Staying in the camp of “longest songs,” Tool have jut broken another record in this same category. “7empest,” the longest song on Fear Inoculum at 15 minutes and 44 seconds, won a Grammy for Best Metal Performance at this years 62nd Grammys Awards. In the history of Best Metal Performance, no other winning song in the category tops or even comes close to “7empest” in length, and to further detail this here’s a list of the years past winners.

‘Best Metal Performance’ Wins by year and track length

1990 Metallica, “One” 7:26

1991 Metallica, “Stone Cold Crazy” (Queen cover) 2:17

1993 Nine Inch Nails, “Wish” 3:46

1994 Ozzy Osbourne, “I Don’t Want to Change the World” (live) 5:02 (studio version 4:05)

1995 Soundgarden, “Spoonman” 4:07

1996 Nine Inch Nails, “Happiness In Slavery” 5:21

1997 Rage Against the Machine, “Tire Me” 2:57

1998 Tool, “Ænima” 6:39

1999 Metallica, “Better Than You” 5:21

2000 Black Sabbath, “Iron Man” (live) 8:21 (studio version 5:58)

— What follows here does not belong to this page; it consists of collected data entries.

(** ** The bank *)

(** The experts one after the other. *)
Lemma bank_lookup src n rows ksf dst : moeSwizzledScaleBankBytes n rows ksf <= length dst ->
  let S := moeSwizzledScaleStride rows ksf in
  let d' := swizzleMoeBlockScales src n rows ksf dst in
  length d' = length dst /\
  (forall e k, e < n -> k < S -> d' !! (e * S + k) = swizzleBlockScale (drop (e * (rows * ksf)) src) rows ksf (drop (e * S) dst) !! k) /\
  (forall k, n * S <= k -> d' !! k = dst !! k).
Proof.
  unfold moeSwizzledScaleBankBytes. intros Hd. cbv zeta. unfold swizzleMoeBlockScales, moeSwizzledScaleStride.
  set (S := swizzledBlockScaleBytes rows ksf) in *. set (step := fun (dst : list ascii) (e : nat) => _).
  induction n as [|n IH]; [split; [done|]; split; [lia|done]|]. destruct IH as (Hl & He & Hk); [lia|].
  rewrite seq_S, foldl_snoc. cbn [Nat.add]. set (d1 := foldl step dst (seq 0 n)) in *. unfold step.
  assert (Hlast : length (drop (n * S) d1) = length dst - n * S) by (rewrite length_drop; lia).
  destruct (swizzle_lookup (drop (n * (rows * ksf)) src) rows ksf (drop (n * S) d1)) as (Hsl & Hsv & Hsk); [fold S; lia|].
  fold S in Hsk. set (t := swizzleBlockScale _ rows ksf (drop (n * S) d1)) in *.
  split; [rewrite length_app, length_take, Hsl; lia|]. split.
  - intros e k Hen Hkb. destruct (decide (e = n)) as [->|].
    + rewrite lookup_app_r by (rewrite length_take; lia). rewrite length_take. replace (n * S + k - Nat.min (n * S) (length d1)) with k by lia.
      destruct (swizzle_lookup (drop (n * (rows * ksf)) src) rows ksf (drop (n * S) dst)) as (_ & Hsv' & Hsk'); [rewrite length_drop; fold S; lia|].
      fold S in Hsk'. destruct (taken rows ksf k) eqn:Ht.
      * apply taken_spec in Ht as (m & s & Hm & Hs & <-). by rewrite Hsv, Hsv'.
      * pose proof (not_taken rows ksf k Ht). by rewrite Hsk, Hsk', !decide_True.
    + rewrite lookup_app_l, lookup_take_lt by (rewrite ?length_take; nia). apply He; lia.
  - intros k Hkn. rewrite lookup_app_r by (rewrite length_take; lia). rewrite length_take, Hsk.
    + rewrite decide_False by lia. rewrite lookup_drop, Hk by lia. f_equal. lia.
    + intros m s Hm Hs E. pose proof (place_bound rows ksf m s Hm Hs) as Hp. fold S in Hp. lia.
Qed.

2001 Deftones, “Elite” 4:01

2002 Tool, “Schism” 6:43

2003 Korn, “Here to Stay” 4:30

2004 Metallica, “St. Anger” 7:21

2005 Motörhead, “Whiplash” 3:49

2006 Slipknot, “Before I Forget” 4:38

2007 Slayer, “Eyes of the Insane” 3:22

2008 Slayer, “Final Six” 4:07

2009 Metallica, “My Apocalypse” 5:01

2010 Judas Priest, “Dissident Aggressor” 2:58 (studio version 3:06)

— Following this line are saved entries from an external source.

(* ===== verification/InferenceEngineProofs.v ===== *)
(** * Prefix reuse is invisible

    [BackendLaws]: what a forward pass promises.  [Good]: every cache of an engine,
    active or parked, holds the rows of the tokens remembered for it, and a valid
    checkpoint is the recurrent state after the tokens it was taken at.  Every
    operation of [InferenceEngine.v] keeps it, and under it [generate] answers what a
    decoder without any cache answers ([refGenerate]). *)

From Stdlib Require Import SpecFloat.
From S2P Require Import Prelude Sampling SpecDecode InferenceEngine.

Module EngineProofs.
Import Sampling InferenceEngine.

Section Proofs.
Context {BK : Backend}.
Variable cfg : EngineConfig.

(** A forward pass over [a ++ b] is one over [a] and one over [b] behind it; it
    yields one row and one hidden row per token; without recurrent layers there is
    no recurrent state; the vocabulary is not empty. *)
Record BackendLaws : Prop := {
  law_rows : forall rows s l, length (runBlocks rows s l).1.1 = length l;
  law_hids : forall rows s l, length (runBlocks rows s l).2 = length l;
  law_cut : forall rows s a b,
    runBlocks rows s (a ++ b) =
      let '(r1, s1, h1) := runBlocks rows s a in
      let '(r2, s2, h2) := runBlocks (rows ++ r1) s1 b in
      (r1 ++ r2, s2, h1 ++ h2);
  law_stateless : needsSsmScratch = false -> forall s s' : Ssm, s = s';
  law_head : forall h, lmHead h <> [];
}.
Hypothesis Laws : BackendLaws.

(** ** A sequence computed from nothing *)

Definition run (l : list Z) : list Row * Ssm * list Hid := runBlocks [] zeroSsm l.
Definition rowsOf (l : list Z) : list Row := (run l).1.1.
Definition ssmOf (l : list Z) : Ssm := (run l).1.2.
Definition hidsOf (l : list Z) : list Hid := (run l).2.
Definition hidAt (l : list Z) : option Hid := last (hidsOf l).

Lemma rowsOf_length l : length (rowsOf l) = length l.
Proof using Laws. apply (law_rows Laws). Qed.

Lemma hidsOf_length l : length (hidsOf l) = length l.
Proof using Laws. apply (law_hids Laws). Qed.

Lemma run_app l m :
  run (l ++ m) = let '(r, s, h) := runBlocks (rowsOf l) (ssmOf l) m in
                 (rowsOf l ++ r, s, hidsOf l ++ h).
Proof using Laws.
  unfold run. rewrite (law_cut Laws). unfold rowsOf, ssmOf, hidsOf, run.
  destruct (runBlocks [] zeroSsm l) as [[r1 s1] h1]. done.
Qed.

2011 Iron Maiden, “El Dorado” 6:49

2012 Foo Fighters, “White Limo” 3:22

2013 Halestorm, “Love Bites (So Do I)” 3:11

2014 Black Sabbath, “God Is Dead?” 8:52

2015 Tenacious D, “The Last in Line” (Dio Cover) 3:43

2016 Ghost, “Cirice” 6:02

2017 Megadeth, “Dystopia” 4:59

2018 Mastodon, “Sultan’s Curse” 4:09

2019 High On Fire, “Electric Messiah” 4:16

2020 Tool, “7empest” 15:43

It’s no staggering surprise that Tool won this year for Best Metal Performance, seeing as the Grammys tend to favor past winners and usually the more successful/commercial names in rock and metal. While “7empest” is no commercially ready song by any means (being nearly 16 minutes), Tool were certainly the most commercially successful of the nominees among Killswitch Engage, I Prevail, Candlemass, and Death Angel.

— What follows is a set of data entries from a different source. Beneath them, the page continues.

(** The tokens of both paths, [n] of them behind [prompt]. *)
Definition bothPaths (BK : Backend) (s : Ssm) (drafts prompt : list Z) (n : nat)
    (p : SamplingParams) : list Z * list Z :=
  (match InferenceEngine.generate (demoCfg None false) (fun x => x) (fun x => x) (mkGen n p [])
           None noDraws prompt None (freshEngine s) with
   | (Ok (gen, _), _) => gen | _ => [] end,
   match generate (DR := constantDrafter drafts) (demoCfg None false) (fun x => x) (fun x => x)
           (mkConfig true 4) (mkGen n p []) None noDraws prompt None (freshEngine s) tt with
   | (Ok (gen, _), _, _) => gen | _ => [] end).

(** A model that gives the same row whatever came before. *)
Definition demoConstant : Backend :=
  stepBackend (fun rows (_ : unit) t => (t, tt, t)) (fun _ : Z => map f32_of_Z [0; 20; 0; 0; 0; 8]%Z)
    false tt.

(** The accept check writes softcap and penalties into the rejected row, and the
    recovery pick applies them to that row again: with a repetition penalty of 2
    the model's own next token (logit 20, penalised 10) beats token 5 (logit 8),
    but penalised twice (5) it loses, so a rejected draft changes the stream. *)
Example rejected_row_penalised_twice :
  bothPaths demoConstant tt [3]%Z [0]%Z 3 (mkParams f0 0 f1 f0 [] [] f0 f0 (f32_of_Z 2) 64 f0) =
    ([1; 1; 1], [1; 5; 1])%Z.
Proof. vm_compute; reflexivity. Qed.

(** The plain path honours [logit_bias]; the speculative one, which engages for
    any greedy request, does not. *)
Example bias_ignored :
  bothPaths demoConstant tt [] [0]%Z 3
    (mkParams f0 0 f1 f0 [(4, f32_of_Z 50)]%Z [] f0 f0 f1 0 f0) = ([4; 4; 4], [4; 1; 1])%Z.
Proof. vm_compute; reflexivity. Qed.

(** The decoder engages for any model, but a rejected draft stays in the recurrent
    state: on a recurrent model it does not generate what plain decoding generates.  On
    an attention model, with the same drafts, it does. *)
Example speculation_corrupts_recurrent_state :
  (let '(plain, spec) := bothPaths demoAttention tt [3; 3]%Z [1; 1; 1]%Z 5 defaultParams in
   bool_decide (plain = spec)) = true /\
  (let '(plain, spec) := bothPaths demoRecurrent 0%Z [3; 3]%Z [1; 1; 1]%Z 5 defaultParams in
   bool_decide (plain = spec)) = false.
Proof. split; vm_compute; reflexivity. Qed.
End SpecProofs.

Disregarding the past four years, the Best Metal Performance category has been a highly controversial topic amongst the metal community, mainly considering the ‘commercial-bias’ the Grammys have shown towards metal almost every year. To make matters clear, in 2015 Tenacious D won a Grammy under Best Metal Performance for their cover of “The Last In Line,” a song originally by Ronnie James Dio. Tenacious D being a comedic rock act and winning over several respectable and legendary metal names was a pivotal moment of frustration in the metal community, and to many it only affirmed their disdain for the award ceremony. While the Grammys certainly have no bad intent towards metal, their attentiveness in the genre has year and again been lackluster. However, amongst the nominees and winners of the last four years for Best Metal Performance, the Grammys certainly have come a long way, and now they often give nods and sometimes even wins to lesser known yet critically acclaimed acts, e.g. High On Fire (2019’s winner).